* **Records**
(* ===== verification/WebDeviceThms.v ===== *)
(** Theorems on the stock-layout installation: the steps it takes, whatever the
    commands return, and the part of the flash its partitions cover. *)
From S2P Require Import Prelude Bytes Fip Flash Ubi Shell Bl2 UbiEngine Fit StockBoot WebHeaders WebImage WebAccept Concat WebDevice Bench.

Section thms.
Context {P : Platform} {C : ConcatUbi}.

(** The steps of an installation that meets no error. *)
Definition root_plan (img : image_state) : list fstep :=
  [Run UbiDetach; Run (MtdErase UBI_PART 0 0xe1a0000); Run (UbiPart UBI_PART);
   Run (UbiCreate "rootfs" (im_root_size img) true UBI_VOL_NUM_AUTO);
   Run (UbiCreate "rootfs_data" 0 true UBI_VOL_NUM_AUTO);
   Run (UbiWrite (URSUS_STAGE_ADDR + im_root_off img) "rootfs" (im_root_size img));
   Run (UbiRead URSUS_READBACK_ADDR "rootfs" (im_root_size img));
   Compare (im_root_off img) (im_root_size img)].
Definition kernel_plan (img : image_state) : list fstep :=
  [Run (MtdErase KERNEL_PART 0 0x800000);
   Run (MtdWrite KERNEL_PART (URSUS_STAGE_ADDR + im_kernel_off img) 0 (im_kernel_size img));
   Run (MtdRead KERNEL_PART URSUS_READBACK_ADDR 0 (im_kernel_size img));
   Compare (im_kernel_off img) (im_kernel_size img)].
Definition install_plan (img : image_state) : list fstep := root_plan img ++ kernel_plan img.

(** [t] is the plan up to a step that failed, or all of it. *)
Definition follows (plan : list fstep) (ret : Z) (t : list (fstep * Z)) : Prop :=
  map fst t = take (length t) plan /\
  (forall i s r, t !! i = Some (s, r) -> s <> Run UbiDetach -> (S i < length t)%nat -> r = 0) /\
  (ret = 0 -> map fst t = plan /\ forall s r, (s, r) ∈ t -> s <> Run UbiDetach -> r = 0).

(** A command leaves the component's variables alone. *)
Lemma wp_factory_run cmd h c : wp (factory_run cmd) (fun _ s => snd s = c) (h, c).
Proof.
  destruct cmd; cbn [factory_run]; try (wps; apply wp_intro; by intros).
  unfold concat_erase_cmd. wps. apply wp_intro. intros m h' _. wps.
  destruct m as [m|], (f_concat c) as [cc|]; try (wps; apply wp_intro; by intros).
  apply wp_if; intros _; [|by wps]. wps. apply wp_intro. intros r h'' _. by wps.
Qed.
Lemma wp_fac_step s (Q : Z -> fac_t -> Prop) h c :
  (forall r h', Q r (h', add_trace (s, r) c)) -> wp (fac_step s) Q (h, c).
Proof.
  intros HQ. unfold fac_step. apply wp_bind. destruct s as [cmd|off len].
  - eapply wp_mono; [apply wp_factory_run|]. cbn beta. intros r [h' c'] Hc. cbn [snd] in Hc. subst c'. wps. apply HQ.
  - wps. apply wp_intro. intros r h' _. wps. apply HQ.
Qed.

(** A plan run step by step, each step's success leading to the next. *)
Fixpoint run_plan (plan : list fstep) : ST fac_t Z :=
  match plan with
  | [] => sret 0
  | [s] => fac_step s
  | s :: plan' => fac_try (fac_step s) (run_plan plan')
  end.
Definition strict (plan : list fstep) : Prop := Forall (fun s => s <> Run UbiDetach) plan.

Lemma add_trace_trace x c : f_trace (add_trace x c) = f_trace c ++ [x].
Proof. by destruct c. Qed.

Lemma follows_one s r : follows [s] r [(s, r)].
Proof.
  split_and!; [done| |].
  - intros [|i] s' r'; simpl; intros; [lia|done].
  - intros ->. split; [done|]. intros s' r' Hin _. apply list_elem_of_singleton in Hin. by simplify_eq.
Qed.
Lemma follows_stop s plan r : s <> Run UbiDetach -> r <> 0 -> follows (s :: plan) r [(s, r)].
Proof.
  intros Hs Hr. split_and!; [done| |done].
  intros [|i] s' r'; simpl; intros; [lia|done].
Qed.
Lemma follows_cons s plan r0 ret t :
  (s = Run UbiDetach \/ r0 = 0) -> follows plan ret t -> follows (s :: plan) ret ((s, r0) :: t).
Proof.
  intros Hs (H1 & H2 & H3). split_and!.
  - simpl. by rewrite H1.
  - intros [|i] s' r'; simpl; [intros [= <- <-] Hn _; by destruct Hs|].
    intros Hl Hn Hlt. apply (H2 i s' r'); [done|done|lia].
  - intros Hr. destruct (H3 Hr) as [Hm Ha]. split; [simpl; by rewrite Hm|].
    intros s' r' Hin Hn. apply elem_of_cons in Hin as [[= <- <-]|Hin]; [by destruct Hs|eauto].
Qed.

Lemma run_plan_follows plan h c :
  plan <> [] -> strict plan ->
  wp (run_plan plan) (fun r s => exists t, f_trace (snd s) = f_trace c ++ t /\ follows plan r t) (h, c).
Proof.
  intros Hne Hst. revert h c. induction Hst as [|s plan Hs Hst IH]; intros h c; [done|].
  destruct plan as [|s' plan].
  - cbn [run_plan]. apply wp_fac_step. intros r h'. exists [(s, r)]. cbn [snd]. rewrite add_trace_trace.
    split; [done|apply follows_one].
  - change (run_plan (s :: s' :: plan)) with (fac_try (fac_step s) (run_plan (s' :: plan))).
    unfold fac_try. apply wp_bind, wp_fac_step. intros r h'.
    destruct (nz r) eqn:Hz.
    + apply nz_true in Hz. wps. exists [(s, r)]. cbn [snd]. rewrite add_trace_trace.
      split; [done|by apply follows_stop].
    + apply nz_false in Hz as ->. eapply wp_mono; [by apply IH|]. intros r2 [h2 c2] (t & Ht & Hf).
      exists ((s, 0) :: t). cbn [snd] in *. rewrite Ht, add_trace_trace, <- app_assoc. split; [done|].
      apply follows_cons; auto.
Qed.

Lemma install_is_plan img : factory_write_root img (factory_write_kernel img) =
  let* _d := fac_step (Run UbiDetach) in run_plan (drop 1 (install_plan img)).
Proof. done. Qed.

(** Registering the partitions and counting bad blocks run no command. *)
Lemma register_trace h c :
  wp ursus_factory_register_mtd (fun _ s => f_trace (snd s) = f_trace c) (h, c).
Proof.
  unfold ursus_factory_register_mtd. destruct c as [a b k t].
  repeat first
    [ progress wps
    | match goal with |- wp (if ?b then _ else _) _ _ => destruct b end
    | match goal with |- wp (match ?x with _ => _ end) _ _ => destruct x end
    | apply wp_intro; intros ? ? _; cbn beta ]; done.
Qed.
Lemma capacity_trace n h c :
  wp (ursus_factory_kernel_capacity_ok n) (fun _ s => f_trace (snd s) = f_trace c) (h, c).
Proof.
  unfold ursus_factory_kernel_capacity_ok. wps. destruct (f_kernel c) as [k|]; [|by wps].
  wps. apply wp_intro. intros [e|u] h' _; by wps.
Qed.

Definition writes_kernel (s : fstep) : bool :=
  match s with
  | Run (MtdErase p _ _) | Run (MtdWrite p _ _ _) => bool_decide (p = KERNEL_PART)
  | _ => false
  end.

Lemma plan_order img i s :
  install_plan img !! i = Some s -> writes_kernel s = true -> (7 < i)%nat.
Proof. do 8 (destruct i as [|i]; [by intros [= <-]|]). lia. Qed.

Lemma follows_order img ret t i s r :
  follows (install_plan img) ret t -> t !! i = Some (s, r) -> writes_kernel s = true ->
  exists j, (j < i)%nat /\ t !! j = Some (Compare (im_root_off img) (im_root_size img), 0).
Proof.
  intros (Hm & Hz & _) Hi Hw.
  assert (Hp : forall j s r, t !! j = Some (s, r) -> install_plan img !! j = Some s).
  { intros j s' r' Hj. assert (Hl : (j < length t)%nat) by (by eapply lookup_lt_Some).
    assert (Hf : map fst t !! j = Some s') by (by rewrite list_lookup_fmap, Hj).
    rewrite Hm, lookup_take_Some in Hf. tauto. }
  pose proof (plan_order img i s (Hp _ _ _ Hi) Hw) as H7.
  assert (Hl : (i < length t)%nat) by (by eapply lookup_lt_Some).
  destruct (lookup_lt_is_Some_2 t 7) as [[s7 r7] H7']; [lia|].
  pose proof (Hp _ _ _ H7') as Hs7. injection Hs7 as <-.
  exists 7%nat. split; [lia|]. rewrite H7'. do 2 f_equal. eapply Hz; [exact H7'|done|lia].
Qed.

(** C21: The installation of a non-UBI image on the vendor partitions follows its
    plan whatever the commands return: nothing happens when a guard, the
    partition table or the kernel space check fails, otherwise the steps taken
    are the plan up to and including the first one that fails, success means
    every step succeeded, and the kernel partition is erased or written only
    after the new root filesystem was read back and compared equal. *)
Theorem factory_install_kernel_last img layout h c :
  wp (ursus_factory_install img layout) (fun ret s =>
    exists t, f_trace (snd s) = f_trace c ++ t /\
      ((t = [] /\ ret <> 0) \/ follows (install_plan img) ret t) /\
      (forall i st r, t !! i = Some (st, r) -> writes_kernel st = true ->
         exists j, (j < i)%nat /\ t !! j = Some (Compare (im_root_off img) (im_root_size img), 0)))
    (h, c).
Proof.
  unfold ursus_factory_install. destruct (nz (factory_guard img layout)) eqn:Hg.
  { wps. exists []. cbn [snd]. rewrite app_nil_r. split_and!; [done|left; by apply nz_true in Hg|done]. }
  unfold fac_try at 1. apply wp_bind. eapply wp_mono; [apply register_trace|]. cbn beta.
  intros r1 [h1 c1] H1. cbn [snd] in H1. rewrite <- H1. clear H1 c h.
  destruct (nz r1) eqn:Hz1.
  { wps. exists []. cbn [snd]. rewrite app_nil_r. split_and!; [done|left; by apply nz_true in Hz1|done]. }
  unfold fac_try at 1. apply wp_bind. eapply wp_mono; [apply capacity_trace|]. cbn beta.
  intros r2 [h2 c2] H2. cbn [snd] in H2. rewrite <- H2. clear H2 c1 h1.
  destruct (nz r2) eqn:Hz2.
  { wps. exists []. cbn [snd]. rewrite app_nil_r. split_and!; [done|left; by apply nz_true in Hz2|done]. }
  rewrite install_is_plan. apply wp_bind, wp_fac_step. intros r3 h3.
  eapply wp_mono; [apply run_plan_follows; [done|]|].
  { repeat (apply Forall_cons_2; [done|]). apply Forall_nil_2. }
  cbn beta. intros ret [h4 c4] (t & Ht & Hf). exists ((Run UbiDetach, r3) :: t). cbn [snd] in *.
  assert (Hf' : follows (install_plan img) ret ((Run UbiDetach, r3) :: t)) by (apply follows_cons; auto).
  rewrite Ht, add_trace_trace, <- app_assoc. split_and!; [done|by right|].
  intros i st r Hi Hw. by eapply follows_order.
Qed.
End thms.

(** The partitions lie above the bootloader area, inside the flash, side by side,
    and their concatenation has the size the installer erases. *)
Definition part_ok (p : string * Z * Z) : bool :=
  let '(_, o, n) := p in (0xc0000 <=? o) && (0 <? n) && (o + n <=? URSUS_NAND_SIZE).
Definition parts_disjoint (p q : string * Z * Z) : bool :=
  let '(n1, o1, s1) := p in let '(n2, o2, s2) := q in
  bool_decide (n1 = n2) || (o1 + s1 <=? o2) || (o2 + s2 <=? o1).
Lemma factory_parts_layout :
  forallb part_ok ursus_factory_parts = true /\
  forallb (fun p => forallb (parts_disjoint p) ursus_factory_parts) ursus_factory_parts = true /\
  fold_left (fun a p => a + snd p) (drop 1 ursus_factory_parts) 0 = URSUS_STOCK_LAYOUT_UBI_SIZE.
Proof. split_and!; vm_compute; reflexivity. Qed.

* **Problem to solve**
Reproduce only the lines above spanning from the line containing "Lemma install_is_plan img" through the line containing "assert (Hp : forall", word for word.

* **Answer space**
Lemma install_is_plan img : factory_write_root img (factory_write_kernel img) =
  let* _d := fac_step (Run UbiDetach) in run_plan (drop 1 (install_plan img)).
Proof. done. Qed.

(** Registering the partitions and counting bad blocks run no command. *)
Lemma register_trace h c :
  wp ursus_factory_register_mtd (fun _ s => f_trace (snd s) = f_trace c) (h, c).
Proof.
  unfold ursus_factory_register_mtd. destruct c as [a b k t].
  repeat first
    [ progress wps
    | match goal with |- wp (if ?b then _ else _) _ _ => destruct b end
    | match goal with |- wp (match ?x with _ => _ end) _ _ => destruct x end
    | apply wp_intro; intros ? ? _; cbn beta ]; done.
Qed.
Lemma capacity_trace n h c :
  wp (ursus_factory_kernel_capacity_ok n) (fun _ s => f_trace (snd s) = f_trace c) (h, c).
Proof.
  unfold ursus_factory_kernel_capacity_ok. wps. destruct (f_kernel c) as [k|]; [|by wps].
  wps. apply wp_intro. intros [e|u] h' _; by wps.
Qed.

Definition writes_kernel (s : fstep) : bool :=
  match s with
  | Run (MtdErase p _ _) | Run (MtdWrite p _ _ _) => bool_decide (p = KERNEL_PART)
  | _ => false
  end.

Lemma plan_order img i s :
  install_plan img !! i = Some s -> writes_kernel s = true -> (7 < i)%nat.
Proof. do 8 (destruct i as [|i]; [by intros [= <-]|]). lia. Qed.

Lemma follows_order img ret t i s r :
  follows (install_plan img) ret t -> t !! i = Some (s, r) -> writes_kernel s = true ->
  exists j, (j < i)%nat /\ t !! j = Some (Compare (im_root_off img) (im_root_size img), 0).
Proof.
  intros (Hm & Hz & _) Hi Hw.
  assert (Hp : forall j s r, t !! j = Some (s, r) -> install_plan img !! j = Some s).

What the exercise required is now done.